Professor David Heymann CBE
Well, I think that what’s been important to date is that there has not been a great amount of panic. In Singapore, for example, there was concern early on and store shelves became empty in some places, grocery stores became empty in some places, but now understanding that there – what’s being done is being effective, they’ve – the concerns in Singapore have calmed down. That was a major source with over 90 cases occurring.
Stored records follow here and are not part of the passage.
Lemma C8_witness :
  (exists st,
     lookup_log (the_proc closest_program) (the_heap closest_program)
       [VRef Types.a_sub; VNum 5]
     = Ok ([[Entry (VRef Types.a_sub) true; Entry (VRef Types.Sub) false;
             Entry (VRef Types.SubPrototype) true;
             Entry (VRef Types.Super) false; root_entry];
            [Entry (VNum 5) true; Entry (VRef Realm.Number) false;
             root_entry]], st)) /\
  linked (the_heap closest_program)
    [Entry (VNum 5) true; Entry (VRef Realm.Number) false; root_entry] /\
  last [Entry (VNum 5) true; Entry (VRef Realm.Number) false; root_entry]
    = Some root_entry.
Proof.
  eassert (lookup_log (the_proc closest_program) (the_heap closest_program)
             [VRef Types.a_sub; VNum 5]
           = Ok ([[Entry (VRef Types.a_sub) true; Entry (VRef Types.Sub) false;
                   Entry (VRef Types.SubPrototype) true;
                   Entry (VRef Types.Super) false; root_entry];
                  [Entry (VNum 5) true; Entry (VRef Realm.Number) false;
                   root_entry]], _)) as Hlog by (vm_compute; reflexivity).
  split; [eexists; exact Hlog|].
  destruct (proj1 (proj2 (proj2 (C8_walks_are_bounded
                                   (the_proc closest_program)
                                   (the_heap closest_program)
                                   [VRef Types.a_sub; VNum 5])))
              _ _ Hlog) as (_ & _ & Hchain).
  destruct (Hchain 1 _ eq_refl) as [Hlinked Hlast].
  - intros [|k'] es' Hk' Hes'; [|lia].
    injection Hes' as <-. unfold max_steps. simpl. lia.
  - split; [exact Hlinked|]. apply Hlast. unfold max_steps. simpl. lia.
Defined.

(** C8, counterexample.  In the hierarchy five types deep the walk of
    [deep] examines ten owners, none of them the root: it is cut off with
    [ANY] still on the stack, and the method registered for [Any] does not
    apply.  The walk of a second argument [5] then examines [5], [Number],
    [ANY] and the [ANY] left on the stack, which is not the delegate of the
    owner before it. *)
Lemma C8_deep_walk_is_cut_off :
  ~ walk_reaches_root (the_proc deep_program) (the_heap deep_program) 0
      (VRef Deep.deep) /\
  (exists es st,
     lookup_log (the_proc deep_program) (the_heap deep_program)
       [VRef Deep.deep] = Ok ([es], st) /\
     length es = 10 /\ (root_entry ∉ es) /\ stack st = [root_entry]) /\
  call deep_program [VRef Deep.deep] = Throw NoApplicableMethod /\
  (exists es st,
     lookup_log (the_proc deep_program) (the_heap deep_program)
       [VRef Deep.deep; VNum 5]
     = Ok ([es; [Entry (VNum 5) true; Entry (VRef Realm.Number) false;
                 root_entry; root_entry]], st)) /\
  delegation (the_heap deep_program) root_entry = Ok None.
Proof.
  split; [|split; [|split; [|split]]].
  - intros (tr & Htr & _). vm_compute in Htr. discriminate.
  - eexists _, _. split; [vm_compute; reflexivity|]. split; [reflexivity|].
    split; [|reflexivity].
    intros Hin. repeat (apply elem_of_cons in Hin as [Hin|Hin];
                        [discriminate|]).
    by apply elem_of_nil in Hin.
  - vm_compute; reflexivity.
  - eexists _, _. vm_compute; reflexivity.
  - vm_compute; reflexivity.
Qed.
There is concern now in South Korea, in Iran and in other places, and that concern is well founded, but transparency can prevent panic, and, you know, the UK has not had a panic situation, the North America has not had one, most European countries have not had one. Even Italy today is not really having a panic situation because there’s transparency in what’s going on, there’s understanding of what’s being done to attempt to stop this, and as more and more information becomes available, it begins to be more understandable that this is a disease, like others which are occurring in human populations, and it maybe isn’t as severe as originally thought, but it still is a concern because it does cause mortality. So, transparency, and I know John Quick quite well, and I believe that in some countries, panic is the concern, but not in all countries, and panic is directly related to the amount of transparency and information that governments and the Journalists provide to people.
Emma Ross
And are we anywhere in the complacency end of that spectrum?
Professor David Heymann CBE
Not yet.
Emma Ross
Okay, great. Well, that’s it guys. Thank you so much, David, for being with us, and thank you all [applause].